The Leader’s Journey – Bringing it all back home

Posted on | January 21, 2010 | No Comments

The process of change is one that fascinates me. From the moment we decide that something needs to change until the final satisfying feeling of change completed – or not – , we are, in effect, on a journey. That journey has no clear destination, can be quite difficult, maybe dangerous, and, at the end of it, there is no guarantee that where we reach is any better than where we began (if, indeed, it is a different place at all).

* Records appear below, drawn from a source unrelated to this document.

Lemma max_accel_for_lane_result_witness :
  let c := mkConfig 20 3 10 0 100 in
  let self := mk 1 0 15 0 "KL" (Some c) in
  let predictions := [(7, [Pos.mk 1 40; Pos.mk 1 42]); (8, [Pos.mk 1 12; Pos.mk 1 14]);
                      (9, [Pos.mk 0 5; Pos.mk 0 9])] in
  config self = Some c
  /\ _max_accel_for_lane self predictions 1 0 = Ok (-7)
  /\ ((no_lead predictions 1 0 /\ -7 = Z.min (max_acceleration c) (target_speed c - v self))
      \/ (exists v_id p0 p1 rest,
            In (v_id, p0 :: p1 :: rest) predictions
            /\ Pos.lane p0 = 1 /\ 0 < Pos.s p0
            /\ (forall it q tl, In it predictions -> snd it = q :: tl ->
                Pos.lane q = 1 -> 0 < Pos.s q -> Pos.s p0 <= Pos.s q)
            /\ -7 = Z.min (Z.min (max_acceleration c) (target_speed c - v self))
                          (Pos.s p1 - (0 + v self) - 6))).
Proof.
  intros c self predictions.
  split; [reflexivity |]. split; [reflexivity |].
  exact (max_accel_for_lane_result self c predictions 1 0 (-7) eq_refl eq_refl).
Defined.

Lemma is_behind_true (l x : Z) (it : Z * Track) :
  is_behind l x it = Ok true <->
  exists p rest, snd it = p :: rest /\ Pos.lane p = l /\ Pos.s p <= x.
Proof.
  unfold is_behind, item. destruct (snd it) as [| p rest]; cbn.
  - split; [discriminate | intros (p & rest & H & _); discriminate].
  - split.
    + intros [= H]. apply andb_true_iff in H as [Hl Hs].
      exists p, rest. repeat split; lia.
    + intros (q & tl & [= <- <-] & Hl & Hs). f_equal.
      apply andb_true_iff. split; lia.
Qed.

(** What PLCL and PLCR do to the acceleration of a configured vehicle when
    they complete, [lane'] being the lane looked into.  Either no vehicle
    of the predictions is now in [lane'] at or behind the ego, and the
    acceleration is kept; or there is one, predicted at [p0] now and [p1]
    one step ahead, that none of them is ahead of, and with
    [delta_v = v - (p1.s - p0.s)] and [delta_s = s - p0.s] the
    acceleration is [max(-max_acceleration, -delta_s)] when [delta_v] is
    0, and otherwise [delta_v / time] for [time = -2*delta_s / delta_v]
    (the old acceleration when [time] is 0), clamped to
    [-max_acceleration, max_acceleration], upper bound first. *)
Theorem prep_lane_change_result (self self' : Vehicle.t) (c : Config)
    (predictions : Predictions) (direction : string) :
  config self = Some c ->
  realize_prep_lane_change predictions direction self = (self', Ok tt) ->
  let lane' := prep_lane self direction in
  ((forall it, In it predictions ->
      exists p rest, snd it = p :: rest /\ ~ (Pos.lane p = lane' /\ Pos.s p <= s self))
   /\ self' = self)
  \/ (exists v_id p0 p1 rest,
        In (v_id, p0 :: p1 :: rest) predictions
        /\ Pos.lane p0 = lane' /\ Pos.s p0 <= s self
        /\ (forall it q tl, In it predictions -> snd it = q :: tl ->
            Pos.lane q = lane' -> Pos.s q <= s self -> Pos.s q <= Pos.s p0)
        /\ let delta_v := v self - (Pos.s p1 - Pos.s p0) in
           let delta_s := s self - Pos.s p0 in
           let time := -2 * delta_s / delta_v in
           let raw := if time =? 0 then a self else delta_v / time in
           let capped := if raw >? max_acceleration c then max_acceleration c else raw in
           self' = with_a (if delta_v =? 0
                           then Z.max (- max_acceleration c) (- delta_s)
                           else if capped <? - max_acceleration c
                                then - max_acceleration c else capped) self).
Proof.
  intros Hc. cbv zeta.
  unfold realize_prep_lane_change, bind, get, lift, set_a, modify, ret, cfg.
  rewrite Hc.
  destruct (comprehension _ _) as [cands |] eqn:Hcands; [| discriminate].
  destruct (0 <? _) eqn:Hlen.
  - destruct (py_max _ _) as [nearest |] eqn:Hmax; [| discriminate].
    destruct (item (snd nearest) 1) as [p1 |] eqn:Hp1; [| discriminate].
    destruct (item (snd nearest) 0) as [p0 |] eqn:Hp0; [| discriminate].
    apply py_max_greatest in Hmax as (Hin & kr & Hkr & Hgreatest).
    destruct (comprehension_In _ _ _ _ Hcands Hin) as [Hpred Hbehind].
    apply is_behind_true in Hbehind as (p0' & rest0 & Hshape & Hl & Hs).
    destruct nearest as [v_id tr]. cbn [snd] in *. subst tr.
    cbn in Hp0. injection Hp0 as ->.
    destruct rest0 as [| p1' rest]; [discriminate |].
    cbn in Hp1. injection Hp1 as ->.
    cbn in Hkr. injection Hkr as <-.
    intros Hrun. right. exists v_id, p0, p1, rest.
    split; [exact Hpred |]. split; [exact Hl |]. split; [exact Hs |].
    split.
    + intros it q tl Hit Hq Hlq Hsq.
      assert (Hb : is_behind (prep_lane self direction) (s self) it = Ok true)
        by (apply is_behind_true; eauto).
      destruct (comprehension_complete _ _ _ _ Hcands Hit) as [_ Hin'].
      destruct (Hgreatest it (Hin' Hb)) as (ky & Hky & Hle).
      unfold s_now in Hky. rewrite Hq in Hky. cbn in Hky. injection Hky as <-.
      exact Hle.
    + destruct (v self - (Pos.s p1 - Pos.s p0) =? 0); cbn [negb] in Hrun;
        injection Hrun as <-; reflexivity.
  - intros [= <-]. left. split; [| reflexivity].
    assert (Hnil : cands = []).
    { destruct cands; [reflexivity |]. cbn in Hlen. apply Z.ltb_ge in Hlen. lia. }
    subst cands. intros it Hit.
    destruct (comprehension_complete _ _ _ _ Hcands Hit) as [[b Hb] Hin].
    unfold is_behind, item in Hb.
    destruct (snd it) as [| p rest] eqn:Hsnd; [discriminate |].
    exists p, rest. split; [reflexivity |].
    intros [Hl Hs]. apply Hin.
    apply is_behind_true. exists p, rest. auto.
Qed.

How can mythology help us to understand this process and, in particular, that thorny question of why, after trials and tribulation and much effort on our part, the change we thought we wanted to make simply doesn’t happen. One tool is the Hero’s Journey (also called Monomyth), developed from the book Hero with a Thousand Faces by Joseph Campbell. Campbell analysed the mythology of many cultures and discovered that their stories followed a similar structure – one that seemed to satisfy our innate need for a journey and a resolution. It is possible that it can be applied to change making in business, so let’s try.

The first of four stages is about our slow recognition that something needs to change. We are in our familiar world (our comfort zone?) yet something isn’t right. We may deny the need for change but eventually something happens that overcomes that and we begin the journey, leaving the familiar world for somewhere unfamiliar.

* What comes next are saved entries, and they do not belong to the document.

(** * Retrieval and indexing core of the paperless RAG agent

    A shallow embedding of the chunker ([document_indexer.py]), the vector
    store wrapper ([vector_store.py]), the indexer, the multi-query
    retriever, the confidence estimator and the answer composer
    ([qa_system.py]), together with the post-filter of the search endpoint
    ([web_app.py]). Further on come the store's removal and counting
    operations, re-indexing and the index status, the conversation context
    and the question endpoint.

    Conventions.
    - A Python [str] is a list of Unicode code points ([N]); lengths and
      slices count code points as Python does.
    - A Python [int] is a [Z]. A [float] distance is held as the
      rational it stands for ([Q]), which is what ordering and equality
      look at. Where the source does arithmetic on floats and compares the
      outcome with a threshold (the confidence estimator), the arithmetic
      is that of binary64 on the doubles of these rationals ([PyFloat]).
    - External collaborators (generation, embedding, the document source,
      the store's [query], [add] and [get], the service lookup of the web
      application) are oracles of the call history; an oracle may raise.
    - A [while] loop that the source does not bound runs on fuel: [None]
      is "still running when the fuel ran out".
    - The calls of the maintenance operations to the collection (listing
      by a [where] clause, removing, counting, resetting) are not part of
      the call history; whether one of them raises is a parameter
      ([Maintenance.store_faults]). *)

From Stdlib Require Import ZArith NArith QArith List Bool Lia Ascii String.
From Stdlib Require Import Sorted Permutation DecimalZ.
From Stdlib Require Floats.
From stdpp Require Import gmap.
Import ListNotations.

(** A decimal float literal stands for the nearest double, as it does in
    Python. *)
Set Warnings "-inexact-float".

(** ** Python strings *)

Module Py.

Abbreviation str := (list N).

Fixpoint of_string (s : string) : str :=
  match s with
  | EmptyString => []
  | String a rest => N_of_ascii a :: of_string rest
  end.

Definition len {A} (s : list A) : Z := Z.of_nat (length s).

(** Truthiness of a [str]: the empty string is falsy. *)
Definition truthy (s : str) : bool :=
  match s with [] => false | _ => true end.

(** Normalisation of one slice bound against the length, as
    [PySlice_AdjustIndices] does for step 1: a negative bound counts from
    the end, and the result is clamped to [0 .. len]. *)
Definition adjust_index (n i : Z) : Z :=
  if (i <? 0)%Z then Z.max 0 (i + n) else Z.min i n.

(** [s[lo:hi]], on strings and on lists. *)
Definition slice {A} (s : list A) (lo hi : Z) : list A :=
  let a := adjust_index (len s) lo in
  let b := adjust_index (len s) hi in
  firstn (Z.to_nat (b - a)) (skipn (Z.to_nat a) s).

(** [s[:hi]]. *)
Definition slice_to {A} (s : list A) (hi : Z) : list A := slice s 0 hi.
(** An array of trades. *)
#[export] Instance orderTrades_payload : Payload (list trade) :=
  {| View := orderTrades;
     of_json := fun l => mkOrderTrades false (map Some l);
     of_text := fun s =>
       mkOrderTrades false (repeat (Some blank_trade) (String.length s));
     of_marker := fun m =>
       match m with
       | MUnfilled => mkOrderTrades true [Some blank_trade]
       | MFilled => mkOrderTrades false [Some blank_trade]
       end |}.

(** An array that holds [null] or [undefined], written [None], where a trade
    is expected. *)
Definition sparseTrades : Type := list (option trade).

#[export] Instance sparseTrades_payload : Payload sparseTrades :=
  {| View := orderTrades;
     of_json := fun l => mkOrderTrades false l;
     of_text := fun s =>
       mkOrderTrades false (repeat (Some blank_trade) (String.length s));
     of_marker := fun m =>
       match m with
       | MUnfilled => mkOrderTrades true [Some blank_trade]
       | MFilled => mkOrderTrades false [Some blank_trade]
       end |}.

(** *** Cancellation: the exchange answers [{ success, amount, message }] *)
Record cancelResponse : Type := mkCancelResponse
  { r_success : bool }.           (* truthiness of the success property *)

Record cancelled : Type := mkCancelled
  { filled : bool;                (* truthiness of result.filled *)
    success : bool }.             (* truthiness of result.success *)

#[export] Instance cancelled_payload : Payload cancelResponse :=
  {| View := cancelled;
     of_json := fun r => mkCancelled false (r_success r);
     of_text := fun _ => mkCancelled false false;
     of_marker := fun m =>
       match m with
       | MUnfilled => mkCancelled false false
       | MFilled => mkCancelled true false
       end |}.
(** * synapse.util: glob patterns and declarative route registration

    A shallow embedding of [synapse/util/__init__.py]:
    [glob_to_regex], [transform_path], [do_register], [register_proxy]
    and [servelet], together with the part of Python's [re] module
    that those functions drive.

    Python [str] values are modelled by [string]; a character is read
    as the code point of the same number, so the model covers the
    strings of code points below 256. *)

From Stdlib Require Import Ascii String List Bool Arith Lia.
From stdpp Require Import gmap strings list fin_maps.

Open Scope string_scope.
Open Scope nat_scope.
Open Scope list_scope.

(** ** Characters *)

Module Chr.

Definition ord (c : ascii) : nat := nat_of_ascii c.

Definition between (lo hi : nat) (c : ascii) : bool :=
  (lo <=? ord c) && (ord c <=? hi).

Definition is_digit (c : ascii) : bool := between 48 57 c.

Definition is_ascii_letter (c : ascii) : bool :=
  between 65 90 c || between 97 122 c.

(** [\w] of a [str] pattern: the alphanumeric code points and the
    underscore.  Above 127 these are the letters and number signs of
    the Latin-1 block. *)
Definition is_word (c : ascii) : bool :=
  is_digit c || is_ascii_letter c || (ord c =? 95)
  || (ord c =? 170) || (ord c =? 178) || (ord c =? 179) || (ord c =? 181)
  || (ord c =? 185) || (ord c =? 186) || between 188 190 c
  || between 192 214 c || between 216 246 c || between 248 255 c.

(** Lower-casing as the matcher applies it under [re.IGNORECASE]. *)
Definition lower (c : ascii) : ascii :=
  if between 65 90 c || between 192 214 c || between 216 222 c
  then ascii_of_nat (ord c + 32)
  else c.

Definition eqb_fold (ignorecase : bool) (a b : ascii) : bool :=
  if ignorecase then Ascii.eqb (lower a) (lower b) else Ascii.eqb a b.

Definition newline : ascii := ascii_of_nat 10.

End Chr.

In this second stage, we are searching for solutions to the need and we will meet characters and situations along the way that may make the situation worse. We may understand the real issue is much deeper than the triggering one. Despite also meeting helpful characters here, we reach the end of this phase still searching and maybe doubting our resolve or despairing of the possibility of finding the solution.

The third stage is about finding the resources and solutions that we seek. It is by no means certain that we will reach this stage and many abandon our quest here. We may find a mentor who will help us on our journey and may even show us that the solution was with us all the time – we just couldn’t see it. Now we have the answer, we may spend time refining it and preparing for the final stage – our return to the real, familiar world.

This fourth stage requires that we return to our familiar surroundings and install the changes into it. Perhaps that involves reviewing our business direction, changing our relationships with friends and colleagues and acting differently in our own activities. The more radical the change, the more the familiar can seem more appealing. Our resolve can be dented or completely neutralised by our dependence on the people and habits of our everyday life. We lose momentum and the moment is lost.

This of course is just a theory based on the stories that we tell. It may not be true for you. It does, however, ring true for me. I’ve been on many courses over the years. Some have been of interest but no more, whilst others have been triggers for a Hero’s Journey that took place within the course. All of the first three stages were there and, at the end of the course, copious notes were written detailing the changes to be made. What happened? Sometimes some (or all) of the changes took place, but far more often I returned to the real world of to do list, emails (or memos in the early days), and demanding customers and managers and the whole change plan was sidelined. Months later, I would read the notes I’d made and smile ruefully, recommit to the changes and, once again, find them overtaken by other priorities. There are still changes that I once planned to make that would be good for me today.

What is the learning that I take from this process? I think the main thing I now understand is that moments of clarity have to be followed by proper planning and by an assessment of the emotional cost of following the plan through. If the change to be made is major, we have to consider how we react to changing relationships with important people in our lives and careers, to risking failure and, maybe, ridicule and to leaving behind the comfort of the familiar. Change is risky and it is scary – but the end results may be more rewarding than we can imagine.

Every journey begins with a single step. The more steps we make on the journey, the more likely it is that we will arrive at our destination and not turn back.